Luego de un día de tensión y polémica, los gobernadores radicales aceptaron enviar representantes a la reunión convocada por el ministro de Economía, Martín Guzmán para explicar las negociaciones con el Fondo Monetario Internacional.

Diálogo. La portavoz de Presidencia, Gabriela Cerruti, resaltó el carácter “institucional” de la reunión.
Luego de un día de tensión y polémica, los gobernadores radicales aceptaron enviar representantes a la reunión convocada por el ministro de Economía, Martín Guzmán para explicar las negociaciones con el Fondo Monetario Internacional.
El encuentro fue convocado para hoy a las 17, aunque la dirigencia del Juntos por el Cambio había manifestado su decisión de no participar. Una conversación telefónica entre el presidente Alberto Fernández y el gobernador jujeño Gerardo Morales, destrabó la situación.
En el diálogo entre el presidente y los gobernadores también se consensuó mantener una reunión el lunes, en horario y lugar a confirmar, a la que se sumarán los jefes de los bloques parlamentarios, algo que ya había propuesto el ministro Guzmán.
El encuentro está pactado en el Museo del Bicentenario y, de acuerdo a lo precisado por fuentes en la Casa Rosada, ni Morales ni Valdés concurrirán, debido a que están aislados por ser contactos estrechos. En su lugar irán representantes y vicegobernadores.
En tanto que el mendocino Rodolfo Suárez tampoco estará presente debido a que está de viaje, pero enviará especialmente su ministro de Economía y Energía, Enrique Vaquié.
El primero que se bajó fue el jefe de Gobierno porteño, Horacio Rodríguez Larreta, quien consideró que se trataba de “una reunión política” fuera del “marco institucional del Congreso”.
La portavoz de la Presidencia, Gabriela Cerruti, respondió destacando el “marco institucional” de la reunión a la que fueron convocados los gobernadores y advirtió que “no hay excusas” para ausentarse.
“Lo más razonable es que los gobernadores de todas las provincias estén en este marco institucional al cual han sido convocados, ya que tantas veces hablan del diálogo y consenso y de la necesidad de tratar entre todos los temas de Estado”, dijo.
“El gobierno mantiene una vocación de diálogo y construcción, entendiendo que la Argentina se fortalecerá si nos comportamos como un Estado nación, con la madurez y la responsabilidad política que ello requiere; la deuda no es un problema de un gobierno, es un problema con el que carga toda la Argentina”, agregó.

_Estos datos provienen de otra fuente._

Lemma is_line_loop_returns (coords : list (Z * Z)) (range : list nat) :
  Forall (λ i, (i + 2 < length coords)%nat) range →
  ∃ b, is_line_loop coords range = Returns b.
Proof.
  induction 1 as [|i range Hi _ IH]; simpl; [by eexists|].
  destruct (index_in_range coords i) as (p1 & _ & ->); [lia|].
  destruct (index_in_range coords (i + 1)) as (p2 & _ & ->); [lia|].
  destruct (index_in_range coords (i + 2)) as (p3 & _ & ->); [lia|].
  simpl. destruct (_is_collinear p1 p2 p3); simpl; [done|by eexists].
Qed.

Lemma right_angles_loop_returns (coords : list (Z * Z)) (n : Z)
    (range : list nat) :
  Forall (λ i, (i + 1 < length coords)%nat) range →
  ∃ r, right_angles_loop coords n range = Returns r.
Proof.
  intros H. revert n. induction H as [|i range Hi _ IH]; intros n; simpl;
    [by eexists|].
  destruct (index_in_range coords i) as (p & _ & ->); [lia|].
  destruct (index_in_range coords (i - 1)) as (q & _ & ->); [lia|].
  destruct (index_in_range coords (i + 1)) as (r & _ & ->); [lia|].
  simpl. apply IH.
Qed.

Lemma is_keypad_pattern_returns (pin : str) :
  ∃ b, is_keypad_pattern pin = Returns b.
Proof.
  unfold is_keypad_pattern. case_bool_decide as Hlen; [by eexists|].
  destruct (mapM_getitem_cases pin) as [(coords & -> & Hc) | ->];
    [|by eexists].
  rewrite (bool_decide_eq_true_2 (3 ≤ length coords)%nat) by lia.
  destruct (is_line_loop_returns coords (seq 0 (length coords - 2)))
    as [is_line ->].
  { apply Forall_forall. intros i Hi%elem_of_seq. lia. }
  cbn [mbind result_bind]. destruct is_line; [by eexists|].
  destruct (decide (length coords = 4%nat)) as [H4|H4].
  - rewrite (bool_decide_eq_true_2 _ H4).
    destruct (right_angles_loop_returns coords 0 (seq 1 (3 - 1)))
      as [r ->].
    { apply Forall_forall. intros i Hi%elem_of_seq. lia. }
    cbn [mbind result_bind].
    destruct (bool_decide (r = 1)); [by eexists|].
    destruct (bool_decide (pin ∈ corner_patterns)); by eexists.
  - rewrite (bool_decide_eq_false_2 _ H4). cbn [mbind result_bind].
    destruct (bool_decide (pin ∈ corner_patterns)); by eexists.
Qed.

(** ** When [int] raises *)

Lemma mapM_int_cases (pin : str) :
  (∃ digits, mapM int pin = Returns digits)
  ∨ (mapM int pin = Raises ValueError
     ∧ ∃ c, c ∈ pin ∧ int c = Raises ValueError).
Proof.
  induction pin as [|c pin IH]; simpl.
  - left. by eexists.
  - destruct (int c) as [v|e] eqn:Hc; simpl.
    + destruct IH as [[digits ->] | (-> & c' & Hin & Hc')]; simpl.
      * left. by eexists.
      * right. split; [done|]. exists c'. split; [by right|done].
    + right. assert (e = ValueError) as ->.
      { unfold int in Hc. by destruct (Unicode.numeric_type_of c); simplify_eq. }
      split; [done|]. exists c. split; [by left|done].
Qed.

Lemma commonly_used_cases (pin : str) :
  (2 ≤ length pin)%nat →
  (∃ b, commonly_used pin = Returns b)
  ∨ (commonly_used pin = Raises ValueError
     ∧ ∃ c, c ∈ pin ∧ int c = Raises ValueError).
Proof.
  intros Hlen. unfold commonly_used.
  destruct (mapM_int_cases pin) as [[digits Hd] | (Hd & Hc)].
  - left. destruct (is_sequence_spec pin digits Hd) as (r & -> & _). simpl.
    destruct r; [by eexists|].
    destruct (is_repetition pin); [by eexists|].
    destruct (is_palindrome pin); [by eexists|].
    apply is_keypad_pattern_returns.
  - right. split; [|done]. unfold is_sequence.
    rewrite (bool_decide_eq_false_2 (length pin < 2)%nat) by lia.
    by rewrite Hd.
Qed.
(** [save] always comes back, with a result or with an exception. *)
Lemma save_total (self : Node) (db : Store) :
  fst (save (self, db)) <> OutOfFuel.
Proof.
  unfold save.
  apply mbind_total; [discriminate | intros self0 w0].
  apply mbind_total; [| intros; discriminate].
  destruct (adding self0).
  - destruct (parent self0) as [p|]; [| discriminate].
    destruct (truthy_str (DbRow.path p));
      (apply mbind_total;
       [apply lift_total, encode_base36_id_total | intros; discriminate]).
  - destruct (negb (opt_Z_eqb (_original_parent_id self0) (parent_id self0)));
      [| discriminate].
    apply mbind_total; [apply lift_total, encode_base36_id_total | intros tok w1].
    apply mbind_total.
    + destruct (parent self0) as [p|]; [| discriminate].
      destruct (truthy_id (parent_id self0)); [| discriminate].
      apply mbind_total;
        [apply lift_total, encode_base36_id_total | intros tokp w2].
      apply mbind_total; [discriminate | intros _ w3].
      apply mbind_total; [discriminate | intros self1 w4].
      apply mbind_total;
        [apply lift_total, decode_path_to_ids_total | intros ids w5].
      destruct (existsb (Z.eqb (id self1)) ids); discriminate.
    + intros _ w2.
      apply mbind_total; [discriminate | intros; discriminate].
Qed.

(** * The cycle check *)

Lemma decode_parent_chain (anc : list Z) (pid : Z) (ppath tok : str) :
  Forall in_contract anc ->
  in_contract pid ->
  encode_ids_to_path anc = Ok ppath ->
  encode_base36_id pid = Ok tok ->
  decode_path_to_ids (Some (ppath ++ tok)) = Ok (anc ++ [pid]).
Proof.
  intros Hanc Hpid Ea Et.
  assert (Hall : Forall in_contract (anc ++ [pid]))
    by (apply Forall_app; split; [exact Hanc | constructor; [exact Hpid | constructor]]).
  destruct (decode_encode _ Hall) as [q [Eq D]].
  rewrite encode_ids_to_path_app, Ea in Eq. cbn [bind] in Eq.
  rewrite encode_ids_to_path_cons, Et in Eq. cbn in Eq.
  rewrite app_nil_r in Eq. injection Eq as <-. exact D.
Qed.

(** C3 fails on the code: record 0 is a child of record 5, and saving
    record 5 with record 0 as its parent raises nothing and writes the row
    of record 5 with parent 0.  The check announced by the comment
    "Do not allow your parent to be your child" sits under
    [if self.parent_id:], which takes the key 0 for no parent, so it is
    never reached. *)
Theorem cycle_through_key_zero_is_saved :
  let child := DbRow.mk 0 (Some 5) (Some (lit "15")) in
  let db := [DbRow.mk 5 None None; child] in
  let self := mkNode 5 None (Some child) None false in
  is_child_of (mkNode 0 (Some (lit "15")) (Some (DbRow.mk 5 None None)) (Some 5) false) 5
  = Ok true /\
  fst (save (self, db)) = Ok tt /\
  snd (snd (save (self, db))) = [DbRow.mk 5 (Some 0) None; child].
Proof. cbv zeta. split; [| split]; vm_compute; reflexivity. Qed.

(** A cycle also gets through the check when it is reached, once the
    descendant's stored path no longer names the record.  Record 38 is
    the child of record 37 (path [11211], under root 1).  Saving record 37
    without parent sets the path of 38 to NULL; record 38 is still the
    child of 37, yet saving 37 with parent 38 then raises nothing: the
    check reads the path of 38, not its parent. *)
Lemma cycle_after_unparenting_is_saved :
  let db0 := [DbRow.mk 1 None None; DbRow.mk 37 (Some 1) (Some (lit "11"));
              DbRow.mk 38 (Some 37) (Some (lit "11211"))] in
  let db1 := [DbRow.mk 1 None None; DbRow.mk 37 None None;
              DbRow.mk 38 (Some 37) None] in
  let child := DbRow.mk 38 (Some 37) None in
  save (mkNode 37 (Some (lit "11")) None (Some 1) false, db0)
  = (Ok tt, (mkNode 37 None None (Some 1) false, db1)) /\
  objects_get db1 38 = Ok child /\
  fst (save (mkNode 37 None (Some child) None false, db1)) = Ok tt /\
  snd (snd (save (mkNode 37 None (Some child) None false, db1)))
  = [DbRow.mk 1 None None; DbRow.mk 37 (Some 38) (Some (lit "212")); child].
Proof. cbv zeta. repeat split; vm_compute; reflexivity. Qed.
(** ** GetNetworkIPRange: shape of the range *)

(** A property of two bytes that holds on all 256 x 256 pairs. *)
Lemma byte_cases2 (P : Z → Z → bool) :
  forallb (λ a, forallb (P a) all_bytes) all_bytes = true →
  ∀ a m, is_byte a → is_byte m → P a m = true.
Proof.
  intros Hall a m Ha Hm. unfold is_byte in *.
  rewrite forallb_forall in Hall.
  assert (Hina : In a all_bytes).
  { apply list_elem_of_In, elem_of_seqZ. lia. }
  assert (Hinm : In m all_bytes).
  { apply list_elem_of_In, elem_of_seqZ. lia. }
  specialize (Hall a Hina). rewrite forallb_forall in Hall. by apply Hall.
Qed.

Lemma lor_land_not8 (a m : Z) :
  is_byte a → is_byte m → Z.lor (Z.land a m) (not8 m) = Z.lor a (not8 m).
Proof.
  intros Ha Hm. apply Z.eqb_eq.
  apply (byte_cases2 (λ a m, Z.lor (Z.land a m) (not8 m) =? Z.lor a (not8 m)));
    [by vm_compute | done | done].
Qed.

Lemma land_lor_not8 (a m : Z) :
  is_byte a → is_byte m → Z.land (Z.lor a (not8 m)) m = Z.land a m.
Proof.
  intros Ha Hm. apply Z.eqb_eq.
  apply (byte_cases2 (λ a m, Z.land (Z.lor a (not8 m)) m =? Z.land a m));
    [by vm_compute | done | done].
Qed.

Lemma lor_not8_sum (a m : Z) :
  is_byte a → is_byte m → Z.lor a (not8 m) = Z.land a m + (255 - m).
Proof.
  intros Ha Hm. apply Z.eqb_eq.
  apply (byte_cases2 (λ a m, Z.lor a (not8 m) =? Z.land a m + (255 - m)));
    [by vm_compute | done | done].
Qed.

Lemma land_le_l (a m : Z) : 0 ≤ a → Z.land a m ≤ a.
Proof.
  intros Ha. pose proof (land_le_lor a m 0 Ha) as Hle.
  rewrite Z.lor_0_r in Hle. apply Hle. lia.
Qed.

El ministro Guzmán anticipó que “va a ser una instancia novedosa muy importante” en la que dará “detalles de lo que está ocurriendo en estas negociaciones, en ese proceso de comprensión de la comunidad internacional del funcionamiento de la economía argentina”.
El senador nacional por el Frente de Todos de la Ciudad de Buenos Aires, Mariano Recalde, dijo que la oposición debe ser “más responsable” al cuestionar la decisión de los mandatarios de Juntos por el Cambio de negarse a participar en la reunión. “La deuda externa generada por el ex presidente Mauricio Macri es un problema para cuatro generaciones de argentinos y argentinas y que cargarán los próximos quince gobiernos”, escribió en su cuenta de Twitter el senador Recalde.
El CEO de la multinacional Syngenta, Antonio Aracre, cuestionó también la actitud de la oposición de no asistir a la reunión. “Me hizo ruido que la oposición diga que no va a ir a una reunión con los gobernadores porque sería una reunión política. Y entonces no entiendo a qué se dedican, porque la política es básicamente su función, su rol, me descolocó esa frase”, apuntó.
El empresario José Urtubey afirmó a su turno que el diálogo entre el gobierno y la oposición es “una cuestión de Estado”. Remarcó que “una mesa de diálogo entre el oficialismo y la oposición es clave para acordar con el FMI. Es una cuestión de Estado, no del Gobierno. Por eso me parece importante la convocatoria que se ha hecho a todos los gobernadores”.
El ministro de Producción, Ciencia e Innovación Tecnológica bonaerense, Augusto Costa, consideró “injustificable y completamente destructivo” que los gobernadores de Juntos por el Cambio no asistan a la reunión.